#### [Information]
(* ===== verification/Streams.v ===== *)
(** * The streams of a cycle (src/src/mega_scheduler.c, src/libgpuhash/gpu_hash.cu)

    [Scheduler.gpu_cycle] runs the kernels of a cycle in the order of their launches, and
    each one's units one after the other.  Here they run as the device runs them: every
    worker has a stream of its own, in which the deletion kernel starts when the search
    kernel is finished and the insertion kernel when the deletion kernel is, while nothing
    orders the streams before the [cudaDeviceSynchronize] at the end; all units of a kernel
    run at once, and their accesses to the table come in any order.  A step is one access
    of one unit: the lookup in one bucket, the vote or the clearing of a bucket, a step of
    an insertion block of [Units].

    Nothing protects one stream from the others: which buckets the workers update is up to
    the keys.  The property therefore asks that no bucket is updated by two workers, nor by
    two insertion blocks of one ([Receiver.insert_blocks_share_buckets] and
    [Units.same_signature_stored_twice] say why), and claims the answers of the searches in
    buckets that no other worker updates.  What needs no such condition is
    [streams_keep_types]: whatever the buffers hold, every order of the steps keeps the
    shape of the buckets and makes no location up. *)

From S2P Require Import Prelude GpuHash Index Units Config Slabs Batch Items Packet Receiver Receive.
From S2P Require Import Sender Timer Scheduler.

(** ** The units *)

(** A unit of the search kernel is the list of the lookups it has still to do: for each of
    its elements one in the first bucket and one in the second. *)
Record probe_t := Probe { pr_id : Z; pr_elem : selem_t; pr_second : bool }.

#[export] Instance selem_eq_dec : EqDecision selem_t.
Proof. solve_decision. Defined.
#[export] Instance probe_eq_dec : EqDecision probe_t.
Proof. solve_decision. Defined.

Definition probe_bucket (p : probe_t) : Z :=
  if pr_second p then second_index (s_hash (pr_elem p)) (s_sig (pr_elem p)) else bucket_index (s_hash (pr_elem p)).
Definition probe_word (p : probe_t) : nat := Z.to_nat (2 * pr_id p + if pr_second p then 1 else 0).

Definition search_unit (es : list selem_t) (ids : list Z) : list probe_t :=
  ids ≫= λ id, match es !! Z.to_nat id with
    | Some e => [Probe id e false; Probe id e true]
    | None => []
    end.

(** A unit of the deletion kernel: where it is with the first element of its list. *)
Inductive delete_pc :=
  | DVote                        (** about to look for the element in its first bucket *)
  | DClear (hit : bool)          (** about to clear it there; [hit] when the vote found it *)
  | DSecond.                     (** about to clear it in the second bucket *)
Record delete_unit := DeleteUnit { d_pc : delete_pc; d_todo : list ielem_t }.

Definition delete_step (t : table) (u : delete_unit) : option (table * delete_unit) :=
  match d_todo u with
  | [] => None
  | e :: rest =>
      let k := bucket_index (e_hash e) in
      match d_pc u with
      | DVote =>
          let ballot := unit_ballot (same_entry (ht_get t k) e) in
          Some (t, DeleteUnit (DClear (negb (ballot =? 0))) (e :: rest))
      | DClear hit =>
          Some (<[k := clear_entry (ht_get t k) e]> t,
                if hit then DeleteUnit DVote rest else DeleteUnit DSecond (e :: rest))
      | DSecond =>
          let k := second_index (e_hash e) (e_sig e) in
          Some (<[k := clear_entry (ht_get t k) e]> t, DeleteUnit DVote rest)
      end
  end.

(** ** The streams *)

(** [st_out] is [search_out_d], which is copied to the buffer behind the search kernel. *)
Record stream := Stream {
  st_search : list (list probe_t);
  st_out : list Z;
  st_delete : list delete_unit;
  st_insert : list (list unit_t);
}.
Record gpu := Gpu { g_table : table; g_streams : list stream }.

Definition is_nil {A} (l : list A) : bool := match l with [] => true | _ => false end.
Definition all_searched (st : stream) : bool := forallb is_nil (st_search st).
Definition all_deleted (st : stream) : bool := forallb (λ u, is_nil (d_todo u)) (st_delete st).
Definition all_inserted (st : stream) : bool := forallb (forallb finished) (st_insert st).

Section streams.
Context (winner : list Z → Z).

Definition probe (t : table) (p : probe_t) (out : list Z) : list Z :=
  <[probe_word p := write_out winner (ht_get t (probe_bucket p)) (s_sig (pr_elem p)) (default 0 (out !! probe_word p))]> out.

Inductive stream_step (t : table) (st : stream) (t' : table) (st' : stream) : Prop :=
  | step_search i p ps : st_search st !! i = Some (p :: ps) → t' = t →
      st' = Stream (<[i := ps]> (st_search st)) (probe t p (st_out st)) (st_delete st) (st_insert st) →
      stream_step t st t' st'
  | step_delete i u u' : all_searched st = true → st_delete st !! i = Some u → delete_step t u = Some (t', u') →
      st' = Stream (st_search st) (st_out st) (<[i := u']> (st_delete st)) (st_insert st) →
      stream_step t st t' st'
  | step_insert j us us' : all_searched st = true → all_deleted st = true → st_insert st !! j = Some us →
      block_step (Block t us) (Block t' us') →
      st' = Stream (st_search st) (st_out st) (st_delete st) (<[j := us']> (st_insert st)) →
      stream_step t st t' st'.

Inductive gpu_step (s s' : gpu) : Prop :=
  | step_stream b st t' st' : g_streams s !! b = Some st → stream_step (g_table s) st t' st' →
      s' = Gpu t' (<[b := st']> (g_streams s)) → gpu_step s s'.
End streams.

Definition all_done (s : gpu) : bool :=
  forallb (λ st, all_searched st && all_deleted st && all_inserted st) (g_streams s).

(** ** The launches *)

Section launch.
Context (cfg : mega_config_t).

(** The element numbers of every unit of a grid. *)
Definition launched_units (grid thread_num total : Z) : list (list Z) :=
  (λ u, unit_ids (Z.to_nat total) u (Z.shiftr thread_num ELEM_NUM_P) total) <$> seqZ 0 (Z.shiftr grid ELEM_NUM_P).

Definition buf_searches (bf : mega_batch_buf_t) : list selem_t := take (Z.to_nat (num_search_job bf)) (search_in bf).
Definition buf_deletes (bf : mega_batch_buf_t) : list ielem_t := take (Z.to_nat (num_delete_job bf)) (delete_in bf).
(** The elements of the insertion blocks. *)
Definition buf_blocks (bf : mega_batch_buf_t) : list (list ielem_t) :=
  if num_insert_job bf =? 0 then []
  else (λ ib, take (Z.to_nat (bi_num_insert_job ib)) (drop (Z.to_nat (bi_insert_in ib)) (insert_in bf))) <$>
         take (Z.to_nat (num_insert_buf cfg)) (insert_buf bf).

Definition insert_units (es : list ielem_t) : list unit_t :=
  UnitT UStart <$> (unit_elems es <$> seqZ 0 (Z.shiftr 1024 ELEM_NUM_P)).

(** What the cycle puts into the stream of a worker. *)
Definition stream0 (bf : mega_batch_buf_t) : stream :=
  Stream
    (match gpu_hash_search_launch (GPU_search_thread_num cfg) (GPU_threads_per_blk cfg) with
     | Ok (grid, n) => search_unit (buf_searches bf) <$> launched_units grid n (num_search_job bf)
     | Err _ => []
     end)
    (replicate (Z.to_nat (2 * num_search_job bf)) 0)
    (match gpu_hash_delete_launch (GPU_delete_thread_num cfg) (GPU_threads_per_blk cfg) with
     | Ok (grid, n) =>
         DeleteUnit DVote <$> (visited (buf_deletes bf) <$> launched_units grid n (num_delete_job bf))
     | Err _ => []
     end)
    (insert_units <$> buf_blocks bf).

#### [Task description]
All that is wanted is the run of lines from the start of the data through the line containing "each one's units", copied word for word.

#### [Expected answer]
(* ===== verification/Streams.v ===== *)
(** * The streams of a cycle (src/src/mega_scheduler.c, src/libgpuhash/gpu_hash.cu)

    [Scheduler.gpu_cycle] runs the kernels of a cycle in the order of their launches, and
    each one's units one after the other.  Here they run as the device runs them: every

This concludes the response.